**Required action:**
Go through the entries below and count the lines holding the word "made". Reply with only the number, please.

**Record extracts:**

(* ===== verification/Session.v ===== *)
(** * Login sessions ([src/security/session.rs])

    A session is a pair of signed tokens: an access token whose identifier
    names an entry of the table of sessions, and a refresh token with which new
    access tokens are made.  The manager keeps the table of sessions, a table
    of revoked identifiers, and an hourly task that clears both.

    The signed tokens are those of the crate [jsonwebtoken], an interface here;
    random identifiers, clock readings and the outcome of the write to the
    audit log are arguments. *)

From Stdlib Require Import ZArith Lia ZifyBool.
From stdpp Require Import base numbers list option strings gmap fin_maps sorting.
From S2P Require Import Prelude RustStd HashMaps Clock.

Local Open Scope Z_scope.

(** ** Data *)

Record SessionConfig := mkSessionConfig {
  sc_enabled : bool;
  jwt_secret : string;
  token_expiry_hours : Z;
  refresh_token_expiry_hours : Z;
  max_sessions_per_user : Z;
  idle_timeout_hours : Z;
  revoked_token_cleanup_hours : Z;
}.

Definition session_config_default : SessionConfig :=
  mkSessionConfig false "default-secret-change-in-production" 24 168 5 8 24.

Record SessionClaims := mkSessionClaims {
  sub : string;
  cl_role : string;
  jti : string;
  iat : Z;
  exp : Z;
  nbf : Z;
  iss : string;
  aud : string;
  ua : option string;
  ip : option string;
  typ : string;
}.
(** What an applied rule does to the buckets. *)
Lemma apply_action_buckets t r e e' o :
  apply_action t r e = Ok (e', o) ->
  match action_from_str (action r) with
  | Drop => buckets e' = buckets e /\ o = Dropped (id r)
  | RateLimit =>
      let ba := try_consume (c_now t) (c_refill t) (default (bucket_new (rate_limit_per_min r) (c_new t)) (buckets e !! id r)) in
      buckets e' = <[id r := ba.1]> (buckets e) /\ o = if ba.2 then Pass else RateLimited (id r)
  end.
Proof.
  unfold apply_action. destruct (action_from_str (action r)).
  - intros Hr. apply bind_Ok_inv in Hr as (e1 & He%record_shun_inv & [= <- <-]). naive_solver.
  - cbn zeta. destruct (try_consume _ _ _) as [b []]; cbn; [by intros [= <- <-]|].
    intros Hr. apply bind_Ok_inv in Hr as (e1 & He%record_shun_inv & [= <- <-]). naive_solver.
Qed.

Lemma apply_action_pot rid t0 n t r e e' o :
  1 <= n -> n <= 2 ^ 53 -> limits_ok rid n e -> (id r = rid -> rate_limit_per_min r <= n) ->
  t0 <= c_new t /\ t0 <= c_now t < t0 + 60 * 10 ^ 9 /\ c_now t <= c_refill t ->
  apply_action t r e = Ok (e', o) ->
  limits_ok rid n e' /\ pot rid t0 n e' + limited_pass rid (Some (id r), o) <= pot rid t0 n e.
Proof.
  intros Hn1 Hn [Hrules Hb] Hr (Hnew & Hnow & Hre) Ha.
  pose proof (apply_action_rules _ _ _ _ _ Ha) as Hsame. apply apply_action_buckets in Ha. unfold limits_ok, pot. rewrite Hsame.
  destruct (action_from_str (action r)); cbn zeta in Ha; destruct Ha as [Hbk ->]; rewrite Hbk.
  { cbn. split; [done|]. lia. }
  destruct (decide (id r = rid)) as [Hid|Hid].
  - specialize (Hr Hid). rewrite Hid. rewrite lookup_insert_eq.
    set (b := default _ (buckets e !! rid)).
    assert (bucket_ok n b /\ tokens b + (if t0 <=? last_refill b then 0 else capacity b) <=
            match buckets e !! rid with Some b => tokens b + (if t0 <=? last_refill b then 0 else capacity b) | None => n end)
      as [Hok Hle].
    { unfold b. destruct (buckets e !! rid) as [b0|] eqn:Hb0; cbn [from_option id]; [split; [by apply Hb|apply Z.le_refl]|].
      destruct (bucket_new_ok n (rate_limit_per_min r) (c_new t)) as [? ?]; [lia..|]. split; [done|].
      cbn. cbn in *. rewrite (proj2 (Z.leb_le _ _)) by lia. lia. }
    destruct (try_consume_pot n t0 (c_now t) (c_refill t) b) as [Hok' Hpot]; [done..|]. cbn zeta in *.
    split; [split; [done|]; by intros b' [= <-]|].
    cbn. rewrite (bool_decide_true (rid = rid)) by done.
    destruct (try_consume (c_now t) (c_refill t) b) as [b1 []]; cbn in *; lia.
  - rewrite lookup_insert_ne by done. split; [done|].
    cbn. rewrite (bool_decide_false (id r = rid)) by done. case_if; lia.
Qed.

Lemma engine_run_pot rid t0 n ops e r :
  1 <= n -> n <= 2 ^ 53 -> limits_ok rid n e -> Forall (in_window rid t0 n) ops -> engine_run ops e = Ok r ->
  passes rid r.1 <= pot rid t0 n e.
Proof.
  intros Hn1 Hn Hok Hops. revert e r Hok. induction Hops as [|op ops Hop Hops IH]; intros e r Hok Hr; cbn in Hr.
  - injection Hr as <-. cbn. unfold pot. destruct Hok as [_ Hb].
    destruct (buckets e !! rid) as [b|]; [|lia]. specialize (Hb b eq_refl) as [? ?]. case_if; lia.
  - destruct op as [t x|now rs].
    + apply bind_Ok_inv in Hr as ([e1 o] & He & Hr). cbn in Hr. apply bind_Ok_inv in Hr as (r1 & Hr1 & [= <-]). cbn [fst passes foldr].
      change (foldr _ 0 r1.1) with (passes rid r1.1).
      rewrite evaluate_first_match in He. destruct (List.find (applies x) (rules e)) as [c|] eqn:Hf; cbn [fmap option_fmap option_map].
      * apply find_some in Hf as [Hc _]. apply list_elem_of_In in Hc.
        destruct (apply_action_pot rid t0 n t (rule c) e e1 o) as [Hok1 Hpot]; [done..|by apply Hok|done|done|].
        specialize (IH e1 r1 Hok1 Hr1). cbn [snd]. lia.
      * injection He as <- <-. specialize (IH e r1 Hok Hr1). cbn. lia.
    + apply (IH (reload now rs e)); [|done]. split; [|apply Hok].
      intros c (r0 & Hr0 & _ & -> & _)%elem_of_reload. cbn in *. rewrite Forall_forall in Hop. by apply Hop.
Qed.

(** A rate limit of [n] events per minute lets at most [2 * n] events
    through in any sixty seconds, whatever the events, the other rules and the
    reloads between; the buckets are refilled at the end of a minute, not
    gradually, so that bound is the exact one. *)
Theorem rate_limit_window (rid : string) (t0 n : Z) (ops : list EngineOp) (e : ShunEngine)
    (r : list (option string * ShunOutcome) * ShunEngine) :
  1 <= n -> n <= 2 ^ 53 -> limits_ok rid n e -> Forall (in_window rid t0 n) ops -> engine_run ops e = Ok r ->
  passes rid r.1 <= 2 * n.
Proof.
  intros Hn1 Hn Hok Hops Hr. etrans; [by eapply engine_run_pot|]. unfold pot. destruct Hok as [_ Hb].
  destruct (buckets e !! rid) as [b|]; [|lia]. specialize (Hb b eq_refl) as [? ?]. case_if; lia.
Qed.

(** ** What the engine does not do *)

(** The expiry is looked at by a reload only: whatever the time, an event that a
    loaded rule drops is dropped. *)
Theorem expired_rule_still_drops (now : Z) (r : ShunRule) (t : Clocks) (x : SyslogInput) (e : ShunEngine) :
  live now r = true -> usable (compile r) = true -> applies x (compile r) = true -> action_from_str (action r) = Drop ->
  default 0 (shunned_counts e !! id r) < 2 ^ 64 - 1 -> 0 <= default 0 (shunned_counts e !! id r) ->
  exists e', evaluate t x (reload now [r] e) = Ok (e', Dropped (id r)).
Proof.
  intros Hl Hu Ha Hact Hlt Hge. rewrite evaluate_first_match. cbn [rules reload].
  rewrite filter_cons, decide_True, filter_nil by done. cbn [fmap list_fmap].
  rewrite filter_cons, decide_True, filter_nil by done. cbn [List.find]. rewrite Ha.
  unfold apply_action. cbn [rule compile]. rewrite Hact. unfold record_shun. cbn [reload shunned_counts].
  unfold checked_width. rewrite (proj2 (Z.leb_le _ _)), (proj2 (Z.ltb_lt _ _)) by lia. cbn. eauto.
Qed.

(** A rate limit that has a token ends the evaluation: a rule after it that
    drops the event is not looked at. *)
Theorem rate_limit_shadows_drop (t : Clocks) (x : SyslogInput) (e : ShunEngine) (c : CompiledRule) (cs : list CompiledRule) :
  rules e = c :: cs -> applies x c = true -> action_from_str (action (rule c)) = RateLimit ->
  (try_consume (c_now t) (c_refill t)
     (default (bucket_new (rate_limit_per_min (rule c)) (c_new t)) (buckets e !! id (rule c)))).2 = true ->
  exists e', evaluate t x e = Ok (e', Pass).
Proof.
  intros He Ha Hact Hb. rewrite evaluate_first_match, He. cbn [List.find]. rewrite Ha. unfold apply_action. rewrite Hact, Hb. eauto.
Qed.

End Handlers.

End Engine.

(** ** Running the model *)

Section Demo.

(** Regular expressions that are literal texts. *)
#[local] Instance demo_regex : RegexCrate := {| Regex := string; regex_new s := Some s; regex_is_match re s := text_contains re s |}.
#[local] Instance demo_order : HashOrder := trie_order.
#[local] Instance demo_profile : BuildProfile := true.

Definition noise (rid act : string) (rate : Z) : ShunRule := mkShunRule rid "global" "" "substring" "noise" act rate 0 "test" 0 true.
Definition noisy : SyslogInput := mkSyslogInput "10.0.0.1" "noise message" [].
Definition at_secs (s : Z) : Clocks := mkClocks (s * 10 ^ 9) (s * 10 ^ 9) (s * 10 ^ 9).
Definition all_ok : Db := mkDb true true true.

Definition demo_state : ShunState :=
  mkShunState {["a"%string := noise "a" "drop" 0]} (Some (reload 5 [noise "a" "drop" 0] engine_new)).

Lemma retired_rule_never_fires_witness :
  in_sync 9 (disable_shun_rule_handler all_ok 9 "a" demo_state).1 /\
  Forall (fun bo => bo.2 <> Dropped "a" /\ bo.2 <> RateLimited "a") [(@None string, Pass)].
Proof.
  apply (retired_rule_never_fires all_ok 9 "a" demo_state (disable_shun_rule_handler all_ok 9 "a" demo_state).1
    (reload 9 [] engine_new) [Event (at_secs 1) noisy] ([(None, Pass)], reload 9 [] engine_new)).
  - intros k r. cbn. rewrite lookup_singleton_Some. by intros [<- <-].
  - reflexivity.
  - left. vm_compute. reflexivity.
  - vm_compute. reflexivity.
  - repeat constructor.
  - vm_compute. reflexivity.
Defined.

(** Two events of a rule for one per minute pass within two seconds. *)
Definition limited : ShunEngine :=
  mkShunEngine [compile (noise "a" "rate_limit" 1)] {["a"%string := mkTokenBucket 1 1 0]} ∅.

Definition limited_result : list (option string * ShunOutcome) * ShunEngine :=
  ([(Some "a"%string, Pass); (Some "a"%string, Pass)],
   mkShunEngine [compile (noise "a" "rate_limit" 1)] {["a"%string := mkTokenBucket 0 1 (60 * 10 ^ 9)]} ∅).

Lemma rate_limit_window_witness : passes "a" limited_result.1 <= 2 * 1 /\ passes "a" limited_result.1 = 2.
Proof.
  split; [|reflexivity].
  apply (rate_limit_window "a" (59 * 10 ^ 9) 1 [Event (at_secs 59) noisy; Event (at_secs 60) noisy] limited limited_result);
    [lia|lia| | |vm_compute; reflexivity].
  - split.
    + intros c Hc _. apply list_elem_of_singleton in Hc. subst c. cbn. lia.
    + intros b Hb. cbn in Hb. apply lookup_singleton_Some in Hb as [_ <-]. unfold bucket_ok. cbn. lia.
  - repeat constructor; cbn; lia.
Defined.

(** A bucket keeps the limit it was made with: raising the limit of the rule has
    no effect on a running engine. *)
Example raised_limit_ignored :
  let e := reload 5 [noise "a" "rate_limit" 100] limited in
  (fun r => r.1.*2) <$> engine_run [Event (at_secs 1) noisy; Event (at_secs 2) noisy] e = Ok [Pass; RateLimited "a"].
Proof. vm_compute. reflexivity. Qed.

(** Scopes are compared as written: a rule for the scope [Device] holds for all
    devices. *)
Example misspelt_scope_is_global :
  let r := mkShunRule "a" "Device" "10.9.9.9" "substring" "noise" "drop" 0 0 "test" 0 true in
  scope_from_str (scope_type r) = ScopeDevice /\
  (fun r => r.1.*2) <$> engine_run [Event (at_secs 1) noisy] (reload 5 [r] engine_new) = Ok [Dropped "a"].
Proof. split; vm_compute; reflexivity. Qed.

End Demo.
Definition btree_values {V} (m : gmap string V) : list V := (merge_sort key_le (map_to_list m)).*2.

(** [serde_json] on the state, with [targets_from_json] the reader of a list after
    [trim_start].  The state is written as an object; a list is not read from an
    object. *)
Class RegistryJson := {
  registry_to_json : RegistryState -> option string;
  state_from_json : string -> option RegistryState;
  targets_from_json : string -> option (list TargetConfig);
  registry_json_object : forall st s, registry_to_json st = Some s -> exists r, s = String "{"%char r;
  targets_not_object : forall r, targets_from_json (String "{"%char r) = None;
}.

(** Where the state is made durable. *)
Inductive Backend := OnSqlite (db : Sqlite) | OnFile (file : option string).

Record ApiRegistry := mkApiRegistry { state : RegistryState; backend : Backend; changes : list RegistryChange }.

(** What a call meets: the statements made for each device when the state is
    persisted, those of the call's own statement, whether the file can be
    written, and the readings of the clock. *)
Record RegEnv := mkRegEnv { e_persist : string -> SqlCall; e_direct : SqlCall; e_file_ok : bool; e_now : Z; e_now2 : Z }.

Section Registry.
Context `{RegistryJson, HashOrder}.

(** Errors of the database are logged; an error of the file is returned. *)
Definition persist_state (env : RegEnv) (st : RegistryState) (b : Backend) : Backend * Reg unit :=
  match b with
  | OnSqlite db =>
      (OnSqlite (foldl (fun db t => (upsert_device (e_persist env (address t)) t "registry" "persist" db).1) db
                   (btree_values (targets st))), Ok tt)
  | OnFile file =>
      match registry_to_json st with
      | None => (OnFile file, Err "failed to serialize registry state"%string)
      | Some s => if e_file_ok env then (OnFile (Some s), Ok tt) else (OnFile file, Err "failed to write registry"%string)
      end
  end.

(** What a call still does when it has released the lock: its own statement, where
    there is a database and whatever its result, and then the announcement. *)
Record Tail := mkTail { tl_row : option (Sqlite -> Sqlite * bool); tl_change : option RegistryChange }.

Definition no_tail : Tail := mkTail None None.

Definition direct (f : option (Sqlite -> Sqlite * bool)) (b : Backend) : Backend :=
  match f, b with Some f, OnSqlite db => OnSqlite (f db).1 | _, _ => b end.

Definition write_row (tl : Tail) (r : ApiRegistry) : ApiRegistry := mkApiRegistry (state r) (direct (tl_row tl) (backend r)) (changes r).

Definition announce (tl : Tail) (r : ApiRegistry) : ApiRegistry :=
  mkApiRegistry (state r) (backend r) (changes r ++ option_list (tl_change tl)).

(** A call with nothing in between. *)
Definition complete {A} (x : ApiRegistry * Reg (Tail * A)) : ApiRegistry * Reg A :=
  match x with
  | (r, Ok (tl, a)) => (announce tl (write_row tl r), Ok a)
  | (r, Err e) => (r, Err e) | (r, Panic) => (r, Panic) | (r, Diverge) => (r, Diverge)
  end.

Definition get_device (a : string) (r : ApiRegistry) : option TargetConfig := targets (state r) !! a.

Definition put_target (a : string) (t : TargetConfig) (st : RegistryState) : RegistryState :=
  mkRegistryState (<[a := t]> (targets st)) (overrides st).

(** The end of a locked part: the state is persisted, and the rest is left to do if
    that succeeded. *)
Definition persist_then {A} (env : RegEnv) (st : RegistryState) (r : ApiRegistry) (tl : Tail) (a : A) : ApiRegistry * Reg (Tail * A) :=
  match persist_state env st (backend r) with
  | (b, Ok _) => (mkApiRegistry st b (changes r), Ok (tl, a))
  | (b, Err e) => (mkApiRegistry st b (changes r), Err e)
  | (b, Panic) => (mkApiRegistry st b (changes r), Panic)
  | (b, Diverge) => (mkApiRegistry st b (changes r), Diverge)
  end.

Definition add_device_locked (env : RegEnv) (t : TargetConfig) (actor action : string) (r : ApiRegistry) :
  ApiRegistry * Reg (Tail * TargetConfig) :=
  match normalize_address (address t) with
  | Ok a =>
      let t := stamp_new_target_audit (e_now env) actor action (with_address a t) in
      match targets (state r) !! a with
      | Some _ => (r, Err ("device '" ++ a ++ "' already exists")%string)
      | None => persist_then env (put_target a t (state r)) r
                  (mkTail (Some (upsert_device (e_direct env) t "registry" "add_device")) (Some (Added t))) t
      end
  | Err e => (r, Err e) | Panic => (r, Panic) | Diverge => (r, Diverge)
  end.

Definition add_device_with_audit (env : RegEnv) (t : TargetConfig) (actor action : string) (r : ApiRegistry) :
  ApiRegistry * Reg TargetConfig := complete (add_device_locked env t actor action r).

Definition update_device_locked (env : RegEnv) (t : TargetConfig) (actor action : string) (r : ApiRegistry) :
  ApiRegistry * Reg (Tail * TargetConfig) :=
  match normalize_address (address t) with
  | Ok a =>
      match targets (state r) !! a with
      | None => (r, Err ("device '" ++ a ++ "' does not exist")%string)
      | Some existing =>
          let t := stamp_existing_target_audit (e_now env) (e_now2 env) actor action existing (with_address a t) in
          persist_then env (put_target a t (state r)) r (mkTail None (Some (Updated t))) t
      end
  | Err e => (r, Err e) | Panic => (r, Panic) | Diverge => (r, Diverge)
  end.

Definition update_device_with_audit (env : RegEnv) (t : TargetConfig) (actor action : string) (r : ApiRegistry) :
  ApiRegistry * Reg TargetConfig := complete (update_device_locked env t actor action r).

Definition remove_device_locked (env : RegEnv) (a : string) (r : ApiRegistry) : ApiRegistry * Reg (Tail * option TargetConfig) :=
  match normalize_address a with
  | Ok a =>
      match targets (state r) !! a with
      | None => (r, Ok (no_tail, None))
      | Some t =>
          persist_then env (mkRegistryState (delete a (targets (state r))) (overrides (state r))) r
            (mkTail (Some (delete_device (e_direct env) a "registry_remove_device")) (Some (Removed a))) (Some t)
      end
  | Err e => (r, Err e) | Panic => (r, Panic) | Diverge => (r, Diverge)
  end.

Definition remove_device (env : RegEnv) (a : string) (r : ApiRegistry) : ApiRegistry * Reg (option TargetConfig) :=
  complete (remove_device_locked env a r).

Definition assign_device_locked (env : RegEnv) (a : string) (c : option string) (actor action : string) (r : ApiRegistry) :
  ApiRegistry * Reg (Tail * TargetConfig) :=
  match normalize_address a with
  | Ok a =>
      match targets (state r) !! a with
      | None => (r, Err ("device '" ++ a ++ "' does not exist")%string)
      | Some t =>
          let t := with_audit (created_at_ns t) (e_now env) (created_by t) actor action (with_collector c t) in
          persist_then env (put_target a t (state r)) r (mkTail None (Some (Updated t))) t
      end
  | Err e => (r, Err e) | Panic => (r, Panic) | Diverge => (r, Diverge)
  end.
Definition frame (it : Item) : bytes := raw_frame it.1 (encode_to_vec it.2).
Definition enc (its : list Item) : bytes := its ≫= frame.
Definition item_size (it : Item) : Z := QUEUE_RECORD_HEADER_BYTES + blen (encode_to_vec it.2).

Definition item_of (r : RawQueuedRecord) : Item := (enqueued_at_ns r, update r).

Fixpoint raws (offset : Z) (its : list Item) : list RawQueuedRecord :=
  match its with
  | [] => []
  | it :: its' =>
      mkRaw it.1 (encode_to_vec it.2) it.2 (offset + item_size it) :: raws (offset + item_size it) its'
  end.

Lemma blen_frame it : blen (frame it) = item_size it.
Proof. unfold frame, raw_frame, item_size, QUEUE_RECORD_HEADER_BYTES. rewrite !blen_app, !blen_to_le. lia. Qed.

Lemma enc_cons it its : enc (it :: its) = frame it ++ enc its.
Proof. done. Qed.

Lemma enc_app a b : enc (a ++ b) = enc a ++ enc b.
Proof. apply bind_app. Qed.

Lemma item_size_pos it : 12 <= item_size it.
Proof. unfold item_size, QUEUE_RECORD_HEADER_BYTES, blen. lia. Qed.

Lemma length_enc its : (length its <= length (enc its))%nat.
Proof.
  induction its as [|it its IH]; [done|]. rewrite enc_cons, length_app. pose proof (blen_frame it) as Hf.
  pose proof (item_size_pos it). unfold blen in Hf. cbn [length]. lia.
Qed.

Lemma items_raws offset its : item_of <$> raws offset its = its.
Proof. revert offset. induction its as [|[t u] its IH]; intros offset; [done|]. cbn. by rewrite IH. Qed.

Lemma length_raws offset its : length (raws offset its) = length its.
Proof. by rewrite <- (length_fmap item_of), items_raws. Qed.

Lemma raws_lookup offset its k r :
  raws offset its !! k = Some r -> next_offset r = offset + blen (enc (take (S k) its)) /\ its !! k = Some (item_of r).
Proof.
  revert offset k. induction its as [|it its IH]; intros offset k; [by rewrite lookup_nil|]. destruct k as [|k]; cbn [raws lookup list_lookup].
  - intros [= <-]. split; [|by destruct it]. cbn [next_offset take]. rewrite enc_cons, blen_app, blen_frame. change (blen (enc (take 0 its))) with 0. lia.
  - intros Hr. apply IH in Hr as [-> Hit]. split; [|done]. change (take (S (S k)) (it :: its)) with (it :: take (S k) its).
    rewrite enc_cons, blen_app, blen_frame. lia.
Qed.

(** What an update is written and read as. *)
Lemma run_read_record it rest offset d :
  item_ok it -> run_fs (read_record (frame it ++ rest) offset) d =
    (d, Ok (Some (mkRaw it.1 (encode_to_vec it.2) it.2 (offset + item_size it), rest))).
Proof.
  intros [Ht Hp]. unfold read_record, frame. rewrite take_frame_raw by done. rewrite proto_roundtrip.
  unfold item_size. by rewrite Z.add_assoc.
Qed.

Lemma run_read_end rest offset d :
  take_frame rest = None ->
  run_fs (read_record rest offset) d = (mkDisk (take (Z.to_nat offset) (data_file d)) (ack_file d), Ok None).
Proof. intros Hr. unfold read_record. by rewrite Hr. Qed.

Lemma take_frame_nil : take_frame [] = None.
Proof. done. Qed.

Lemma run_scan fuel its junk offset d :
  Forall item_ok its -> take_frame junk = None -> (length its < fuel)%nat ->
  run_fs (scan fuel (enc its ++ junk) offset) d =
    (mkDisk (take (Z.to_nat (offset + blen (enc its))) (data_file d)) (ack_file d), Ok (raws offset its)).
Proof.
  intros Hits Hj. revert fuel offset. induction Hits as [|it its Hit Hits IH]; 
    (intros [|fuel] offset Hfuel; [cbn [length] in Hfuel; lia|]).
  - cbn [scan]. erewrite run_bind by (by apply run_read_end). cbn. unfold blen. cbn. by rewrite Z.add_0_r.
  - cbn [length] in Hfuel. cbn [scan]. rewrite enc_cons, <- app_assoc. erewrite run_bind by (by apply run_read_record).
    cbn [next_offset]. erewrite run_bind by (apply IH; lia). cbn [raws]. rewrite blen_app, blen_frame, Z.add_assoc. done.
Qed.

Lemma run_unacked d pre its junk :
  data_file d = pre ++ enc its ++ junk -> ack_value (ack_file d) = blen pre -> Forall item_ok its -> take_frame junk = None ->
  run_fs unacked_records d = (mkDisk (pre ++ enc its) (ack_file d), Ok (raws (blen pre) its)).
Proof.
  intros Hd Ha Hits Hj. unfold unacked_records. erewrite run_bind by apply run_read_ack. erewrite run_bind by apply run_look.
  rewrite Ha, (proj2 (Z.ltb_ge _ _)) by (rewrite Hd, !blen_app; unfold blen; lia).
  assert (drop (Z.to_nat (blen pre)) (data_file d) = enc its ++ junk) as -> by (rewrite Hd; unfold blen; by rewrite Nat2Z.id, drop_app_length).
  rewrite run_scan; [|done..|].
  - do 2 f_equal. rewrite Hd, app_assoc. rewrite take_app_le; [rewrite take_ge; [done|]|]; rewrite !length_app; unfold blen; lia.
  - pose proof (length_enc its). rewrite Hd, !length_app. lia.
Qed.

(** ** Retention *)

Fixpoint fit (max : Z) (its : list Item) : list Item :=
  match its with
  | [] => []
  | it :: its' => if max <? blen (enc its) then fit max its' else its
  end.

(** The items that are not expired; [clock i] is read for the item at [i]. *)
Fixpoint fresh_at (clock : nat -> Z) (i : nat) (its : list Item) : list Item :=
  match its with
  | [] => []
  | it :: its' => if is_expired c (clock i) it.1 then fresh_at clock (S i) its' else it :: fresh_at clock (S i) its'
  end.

**Answer section:**
4